The context services sit behind IDE-agnostic ports; Qt Creator API use lives in the adapters.

EditorContext   — IDocumentReader (port)  ← DocumentReaderQtCreator (TextEditor API)
ProjectContext  — IProjectScanner (port)  ← ProjectScannerQtCreator (ProjectExplorer
                  + Core::DocumentModel + the IgnoreManager for .qodeassistignore)
TokenEstimator  — TokenUtils (pure)       ← InputTokenCounter (thin UI consumer)
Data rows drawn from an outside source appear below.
(* ===== verification/SignKey.v ===== *)
(** * Signing with the keys of the wallet

    lib/policy/policy.c, the signing thread of
    app/tasks/key_manager/src/core/crypto_task.c and the signing of P2WSH inputs
    of psbt_signing.c. The signature itself is [crypto_ecc_sign_hash] of the
    crypto library, and its encoding libew's: the class [Ecdsa]. *)

From S2P Require Import Prelude Wstring Fs Wkek Bip32 WalletKeys WalletAddr Psbt.

Definition ECC_SIG_SIZE : Z := 64.
Definition PSBT_DER_SIGNATURE_MAX_LEN : Z := 72.
Definition PSBT_SIGNATURE_MAX_LEN : Z := PSBT_DER_SIGNATURE_MAX_LEN + 1.

(** [crypto_ecc_sign_hash] gets the private key and the digest; the last
    argument of [ew_ec_sig_to_der] is the size of its buffer. *)
Class Ecdsa := {
  crypto_ecc_sign_hash : list Z → list Z → option (list Z);
  ew_ec_sig_normalize : list Z → option (list Z);
  ew_ec_sig_to_der : list Z → Z → option (list Z);
}.

Class EcdsaLaws `{Ecdsa} : Prop := {
  law_sign_size k h s : crypto_ecc_sign_hash k h = Some s → zlen s = ECC_SIG_SIZE;
  law_der_size s n d : ew_ec_sig_to_der s n = Some d → zlen d ≤ n;
}.

Inductive policy_sign_result_t :=
| POLICY_SIGN_SUCCESS
| POLICY_SIGN_POLICY_VIOLATION
| POLICY_SIGN_SIGNING_ERROR.
#[global] Instance policy_sign_result_eq_dec : EqDecision policy_sign_result_t.
Proof. solve_decision. Defined.

(** The path that [fetch_path_cb] returns, [None] before [policy_init]. *)
Record policy_ctx_t := mk_policy {
  fetch_path_cb : option (list Z);
  policy_enabled : secure_bool_t;
  grant_presented : secure_bool_t;
}.

Definition policy_boot : policy_ctx_t := mk_policy None SECURE_TRUE SECURE_FALSE.

Definition policy_init (p : policy_ctx_t) (cb : list Z) (enabled : secure_bool_t) : policy_ctx_t :=
  mk_policy (Some cb) enabled (grant_presented p).

Definition policy_disable (p : policy_ctx_t) : policy_ctx_t :=
  mk_policy (fetch_path_cb p) SECURE_FALSE (grant_presented p).

Definition policy_present_grant (p : policy_ctx_t) : policy_ctx_t :=
  mk_policy (fetch_path_cb p) (policy_enabled p) SECURE_TRUE.

(** Two paths of the same length, compared index by index. *)
Definition path_matches_allowed_path (path allowed : list Z) : bool :=
  (zlen path =? zlen allowed) && forallb (λ '(x, y), x =? y) (combine path allowed).

Inductive crypto_task_status_t :=
| CRYPTO_TASK_WAITING
| CRYPTO_TASK_IN_PROGRESS
| CRYPTO_TASK_SUCCESS
| CRYPTO_TASK_ERROR
| CRYPTO_TASK_DERIVATION_FAILED
| CRYPTO_TASK_SIGNING_FAILED
| CRYPTO_TASK_POLICY_VIOLATION.
#[global] Instance crypto_task_status_eq_dec : EqDecision crypto_task_status_t.
Proof. solve_decision. Defined.

Inductive key_manager_psbt_sign_result_t :=
| KEY_MANAGER_PSBT_SIGN_OK
| KEY_MANAGER_PSBT_SIGN_INVALID_PARAM
| KEY_MANAGER_PSBT_SIGN_PSBT_ERROR
| KEY_MANAGER_PSBT_SIGN_KEYPATH_MISMATCH
| KEY_MANAGER_PSBT_SIGN_CRYPTO_BUSY
| KEY_MANAGER_PSBT_SIGN_DERIVATION_FAILED
| KEY_MANAGER_PSBT_SIGN_SIGNING_FAILED
| KEY_MANAGER_PSBT_SIGN_POLICY_VIOLATION
| KEY_MANAGER_PSBT_SIGN_CRYPTO_ERROR
| KEY_MANAGER_PSBT_SIGN_OUTPUT_TOO_SMALL.
#[global] Instance key_manager_psbt_sign_result_eq_dec : EqDecision key_manager_psbt_sign_result_t.
Proof. solve_decision. Defined.

Record key_manager_psbt_input_t := mk_km_input {
  km_input_index : Z;
  signing_data : psbt_p2wsh_signing_data_t;
}.

(** The first [signature_len] bytes of the buffer of the signature. *)
Record key_manager_psbt_signature_t := mk_km_sig {
  sig_input_index : Z;
  sig_pubkey : list Z;
  sig_signature : list Z;
  sig_sighash_type : Z;
}.

(** [crypto_thread_priv]: the scratch array has 256 indices. *)
Record crypto_thread_t := mk_crypto {
  ct_status : crypto_task_status_t;
  ct_num_indices : Z;
  ct_indices_scratch : list Z;
  ct_hash : list Z;
  ct_signature : list Z;
}.

Definition crypto_thread_boot : crypto_thread_t :=
  mk_crypto CRYPTO_TASK_WAITING 0 (replicate 256 0) (replicate 32 0) (replicate 64 0).

Definition set_status (c : crypto_thread_t) (s : crypto_task_status_t) : crypto_thread_t :=
  mk_crypto s (ct_num_indices c) (ct_indices_scratch c) (ct_hash c) (ct_signature c).

Definition crypto_task_get_status (c : crypto_thread_t) : crypto_task_status_t := ct_status c.
Definition crypto_task_reset_status (c : crypto_thread_t) : crypto_thread_t :=
  set_status c CRYPTO_TASK_WAITING.

Definition crypto_task_set_parameters (c : crypto_thread_t) (path hash : list Z)
    : outcome crypto_thread_t :=
  let! _ := ASSERT (bool_decide (ct_status c = CRYPTO_TASK_WAITING)) in
  let! h := mread hash 0 32 in
  let! _ := ASSERT (zlen path <=? BIP32_MAX_DERIVATION_DEPTH) in
  let! scratch := mwrite (ct_indices_scratch c) 0 path in
  Done (mk_crypto CRYPTO_TASK_IN_PROGRESS (zlen path) scratch h (ct_signature c)).

(** The signature, when the hash and the indices are the expected ones. *)
Definition crypto_task_get_and_clear_signature (c : crypto_thread_t) (expected_hash expected_indices : list Z)
    : outcome (option (list Z) * crypto_thread_t) :=
  let! _ := ASSERT (bool_decide (ct_status c = CRYPTO_TASK_SUCCESS)) in
  let! r1 := memcmp_s (ct_hash c) expected_hash 32 in
  let! r2 := memcmp_s (words_bytes (ct_indices_scratch c)) (words_bytes expected_indices)
               (zlen expected_indices * 4) in
  Done (if (r1 =? 0) && (r2 =? 0) then Some (ct_signature c) else None,
        mk_crypto CRYPTO_TASK_WAITING (ct_num_indices c) (replicate 256 0) (replicate 32 0)
          (replicate 64 0)).

Section SignKey.
Context {L E : Type} `{Littlefs L} `{SecureElement E} `{Secp} `{Ecdsa}.

(** Success and the signature buffer, zeroed when signing fails. *)
Definition bip32_sign (k : extended_key_t) (digest : list Z) : bool * list Z :=
  match crypto_ecc_sign_hash (key k) digest with
  | Some s => (true, s)
  | None => (false, replicate 64 0)
  end.

(** [signature_out] is what the buffer of the caller holds. *)
Definition bip32_sign_with_policy (p : policy_ctx_t) (k : extended_key_t) (path digest signature_out : list Z)
    : outcome (policy_sign_result_t * list Z) :=
  match fetch_path_cb p with
  | None => Abort
  | Some allowed =>
      let can_sign :=
        (policy_enabled p =? SECURE_FALSE)
        || ((policy_enabled p =? SECURE_TRUE) && (grant_presented p =? SECURE_TRUE))
        || ((policy_enabled p =? SECURE_TRUE) && (grant_presented p =? SECURE_FALSE)
            && path_matches_allowed_path path allowed) in
      if negb can_sign then Done (POLICY_SIGN_POLICY_VIOLATION, signature_out)
      else
        let '(ok, s) := bip32_sign k digest in
        Done (if ok : bool then POLICY_SIGN_SUCCESS else POLICY_SIGN_SIGNING_ERROR, s)
  end.

(** The wallet, the policy and the signing thread. *)
Record signer := mk_signer {
  sg_wallet : wallet_ctx L E;
  sg_policy : policy_ctx_t;
  sg_crypto : crypto_thread_t;
}.

Definition set_wallet (g : signer) (w : wallet_ctx L E) : signer := mk_signer w (sg_policy g) (sg_crypto g).
Definition set_crypto (g : signer) (c : crypto_thread_t) : signer := mk_signer (sg_wallet g) (sg_policy g) c.

Definition crypto_derive_and_sign (g : signer) : outcome signer :=
  let c := sg_crypto g in
  let! _ := ASSERT (bool_decide (ct_status c = CRYPTO_TASK_IN_PROGRESS)) in
  let! path := mread (ct_indices_scratch c) 0 (ct_num_indices c) in
  let! '(ok, key_priv, w) := wallet_derive_key_priv_using_cache (sg_wallet g) zero_key path in
  let g := set_wallet g w in
  if negb ok then Done (set_crypto g (set_status c CRYPTO_TASK_DERIVATION_FAILED))
  else
    let! '(r, s) := bip32_sign_with_policy (sg_policy g) key_priv path (ct_hash c) (ct_signature c) in
    let st := match r with
              | POLICY_SIGN_SUCCESS => CRYPTO_TASK_SUCCESS
              | POLICY_SIGN_SIGNING_ERROR => CRYPTO_TASK_SIGNING_FAILED
              | POLICY_SIGN_POLICY_VIOLATION => CRYPTO_TASK_POLICY_VIOLATION
              end in
    Done (set_crypto g (mk_crypto st (ct_num_indices c) (ct_indices_scratch c) (ct_hash c) s)).

(** *** psbt_signing.c *)

(** The caller sleeps while the thread works: the turn of [crypto_thread] that
    the signal starts runs to its end, then the status is read. *)
Definition psbt_sign_hash_with_crypto_task (g : signer) (path hash : list Z)
    : outcome (key_manager_psbt_sign_result_t * list Z * signer) :=
  if negb (bool_decide (crypto_task_get_status (sg_crypto g) = CRYPTO_TASK_WAITING))
  then Done (KEY_MANAGER_PSBT_SIGN_CRYPTO_BUSY, [], g)
  else
    let! c := crypto_task_set_parameters (sg_crypto g) path hash in
    let! g := crypto_derive_and_sign (set_crypto g c) in
    let failed r := Done (r, [], set_crypto g (crypto_task_reset_status (sg_crypto g))) in
    match crypto_task_get_status (sg_crypto g) with
    | CRYPTO_TASK_SUCCESS =>
        let! '(s, c) := crypto_task_get_and_clear_signature (sg_crypto g) hash path in
        match s with
        | None => Done (KEY_MANAGER_PSBT_SIGN_CRYPTO_ERROR, [], set_crypto g c)
        | Some s => Done (KEY_MANAGER_PSBT_SIGN_OK, s, set_crypto g c)
        end
    | CRYPTO_TASK_DERIVATION_FAILED => failed KEY_MANAGER_PSBT_SIGN_DERIVATION_FAILED
    | CRYPTO_TASK_SIGNING_FAILED => failed KEY_MANAGER_PSBT_SIGN_SIGNING_FAILED
    | CRYPTO_TASK_POLICY_VIOLATION => failed KEY_MANAGER_PSBT_SIGN_POLICY_VIOLATION
    | _ => failed KEY_MANAGER_PSBT_SIGN_CRYPTO_ERROR
    end.

Definition psbt_compact_sig_to_der (sig : list Z) (der_out_len : Z) : psbt_error_t * list Z :=
  if negb (zlen sig =? ECC_SIG_SIZE) || (der_out_len =? 0) then (PSBT_ERROR_INVALID_PARAM, [])
  else
    match ew_ec_sig_normalize sig with
    | None => (PSBT_ERROR_PARSE_FAILED, [])
    | Some normalized =>
        match ew_ec_sig_to_der normalized der_out_len with
        | None => (PSBT_ERROR_PARSE_FAILED, [])
        | Some der => (PSBT_OK, der)
        end
    end.

(** The public key that the wallet has at a path, if it has one. *)
Definition wallet_pubkey_at (w : wallet_ctx L E) (path : list Z)
    : outcome (option (list Z) * wallet_ctx L E) :=
  let! '(ok, key_priv, w) := wallet_derive_key_priv_using_cache w zero_key path in
  if negb ok then Done (None, w)
  else
    let! '(ok, key_pub) := bip32_priv_to_pub key_priv zero_key in
    Done (if ok : bool then Some (sec1 key_pub) else None, w).

(** The loop over the keypaths: the last one whose key is ours and the number
    of those seen, stopping at the second. *)
Fixpoint match_keypaths (w : wallet_ctx L E) (kps : list psbt_keypath_t) (found : option psbt_keypath_t)
    (count : Z) : outcome (option psbt_keypath_t * Z * wallet_ctx L E) :=
  match kps with
  | [] => Done (found, count, w)
  | kp :: rest =>
      let! path := mread (kp_path kp) 0 (kp_path_len kp) in
      let! '(pub, w) := wallet_pubkey_at w path in
      match pub with
      | None => match_keypaths w rest found count
      | Some pub =>
          if bool_decide (pub = kp_pubkey kp) then
            if 1 <? count + 1 then Done (Some kp, count + 1, w)
            else match_keypaths w rest (Some kp) (count + 1)
          else match_keypaths w rest found count
      end
  end.

(** One input: the signature, or the error. *)
Definition sign_p2wsh_input (g : signer) (input : key_manager_psbt_input_t)
    : outcome (key_manager_psbt_sign_result_t * option key_manager_psbt_signature_t * signer) :=
  let d := signing_data input in
  let! '(found, count, w) := match_keypaths (sg_wallet g) (keypaths d) None 0 in
  let g := set_wallet g w in
  match found with
  | None => Done (KEY_MANAGER_PSBT_SIGN_KEYPATH_MISMATCH, None, g)
  | Some kp =>
      if negb (count =? 1) then Done (KEY_MANAGER_PSBT_SIGN_KEYPATH_MISMATCH, None, g)
      else
        let! path := mread (kp_path kp) 0 (kp_path_len kp) in
        let! '(r, compact_sig, g) := psbt_sign_hash_with_crypto_task g path (sighash d) in
        if negb (bool_decide (r = KEY_MANAGER_PSBT_SIGN_OK)) then Done (r, None, g)
        else
          let '(e, der) := psbt_compact_sig_to_der compact_sig PSBT_DER_SIGNATURE_MAX_LEN in
          if negb (bool_decide (e = PSBT_OK)) then Done (KEY_MANAGER_PSBT_SIGN_CRYPTO_ERROR, None, g)
          else if PSBT_SIGNATURE_MAX_LEN <? zlen der + 1
          then Done (KEY_MANAGER_PSBT_SIGN_CRYPTO_ERROR, None, g)
          else
            Done (KEY_MANAGER_PSBT_SIGN_OK,
                  Some (mk_km_sig (km_input_index input) (kp_pubkey kp)
                          (der ++ [Z.land (sighash_type d) 0xff]) (sighash_type d)), g)
  end.

Fixpoint sign_p2wsh_loop (g : signer) (inputs : list key_manager_psbt_input_t)
    (sigs : list key_manager_psbt_signature_t)
    : outcome (key_manager_psbt_sign_result_t * list key_manager_psbt_signature_t * signer) :=
  match inputs with
  | [] => Done (KEY_MANAGER_PSBT_SIGN_OK, sigs, g)
  | i :: rest =>
      let! '(r, s, g) := sign_p2wsh_input g i in
      match s with
      | None => Done (r, [], g)
      | Some s => sign_p2wsh_loop g rest (sigs ++ [s])
      end
  end.

(** The first [sigs_written] signatures. *)
Definition key_manager_psbt_sign_p2wsh_inputs (g : signer) (inputs : list key_manager_psbt_input_t)
    (sigs_out_len : Z) : outcome (key_manager_psbt_sign_result_t * list key_manager_psbt_signature_t * signer) :=
  if zlen inputs =? 0 then Done (KEY_MANAGER_PSBT_SIGN_INVALID_PARAM, [], g)
  else if sigs_out_len <? zlen inputs then Done (KEY_MANAGER_PSBT_SIGN_OUTPUT_TOO_SMALL, [], g)
  else sign_p2wsh_loop g inputs [].
End SignKey.

Arguments signer : clear implicits.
ContextManager is now Qt-Creator-free: it delegates open-file enumeration and ignore filtering to an injected IProjectScanner (defaulting to the QtC adapter), and keeps only filesystem reads + formatting. ContextManager::shouldIgnore(path) replaced the previously exposed ignoreManager().


7. Cross-cutting

  • Request lifecycle — a session has at most one in-flight request; send() while in flight cancels the previous. Every request ends in exactly one of finished / failed / cancelled. Cancellation is not an error; no consumer string-matches a message to tell them apart.
  • Typed errorsErrorInfo { category ∈ {Config, Auth, Network, Provider, Validation, Tool}, message, providerDetail }. ResponseRouter categorizes wire errors (best-effort) at the boundary; Session::failed carries the typed value.
  • ToolsSessionManager owns a ToolContributorRegistry; built-in ToolKit, the skill tool, and MCP client tools register once and are contributed to chat and quick-refactor session clients uniformly.
  • Threading — the core runs on the GUI thread; concurrency is the Qt event loop plus async network I/O. Blocking work hides behind L3 ports.

8. Tests

test/ (GTest + Qt::Test) covers the two engines most affected by the rework:

  • JsonPromptTemplateTest — the [body] engine: jinja render + JSON splice, literal passthrough, empty-render key drop, nested literals, and load-time rejection of bodies that render invalid JSON.
  • ResponseRouterTest — a fake BaseClient replays a recorded provider stream; asserts the assistant message is stamped with the request id, history is built correctly (thinking + text + tool use/result), the typed event stream is emitted, and wire errors are categorized.
  • BundledAgentsTest — loads every bundled agent through the real loader (extends
    • partials resolved from the qrc) and renders each [body] against the synthetic validation context. This is the load-time validation guarantee run in CI: a broken bundled body, partial, or extends chain fails the test instead of surfacing as a silent runtime drop.

9. Remaining follow-ups (optional)

  1. Qt-Creator-free core build + CIAgentFactory / ContextRenderer still call Core::ICore::userResourcePath, so the core targets link QtCreator::Core. A ResourcePaths port + adapter would let the core build without Qt Creator and enable a CI job that fails on a layering-violating include. (The bundled-agent render check already runs in the QtC-linked test binary — see §8.)
  2. §9 target module layout — the core/ ide/ features/ hosts/ physical target split in target-architecture.md is not yet reflected in the directory layout.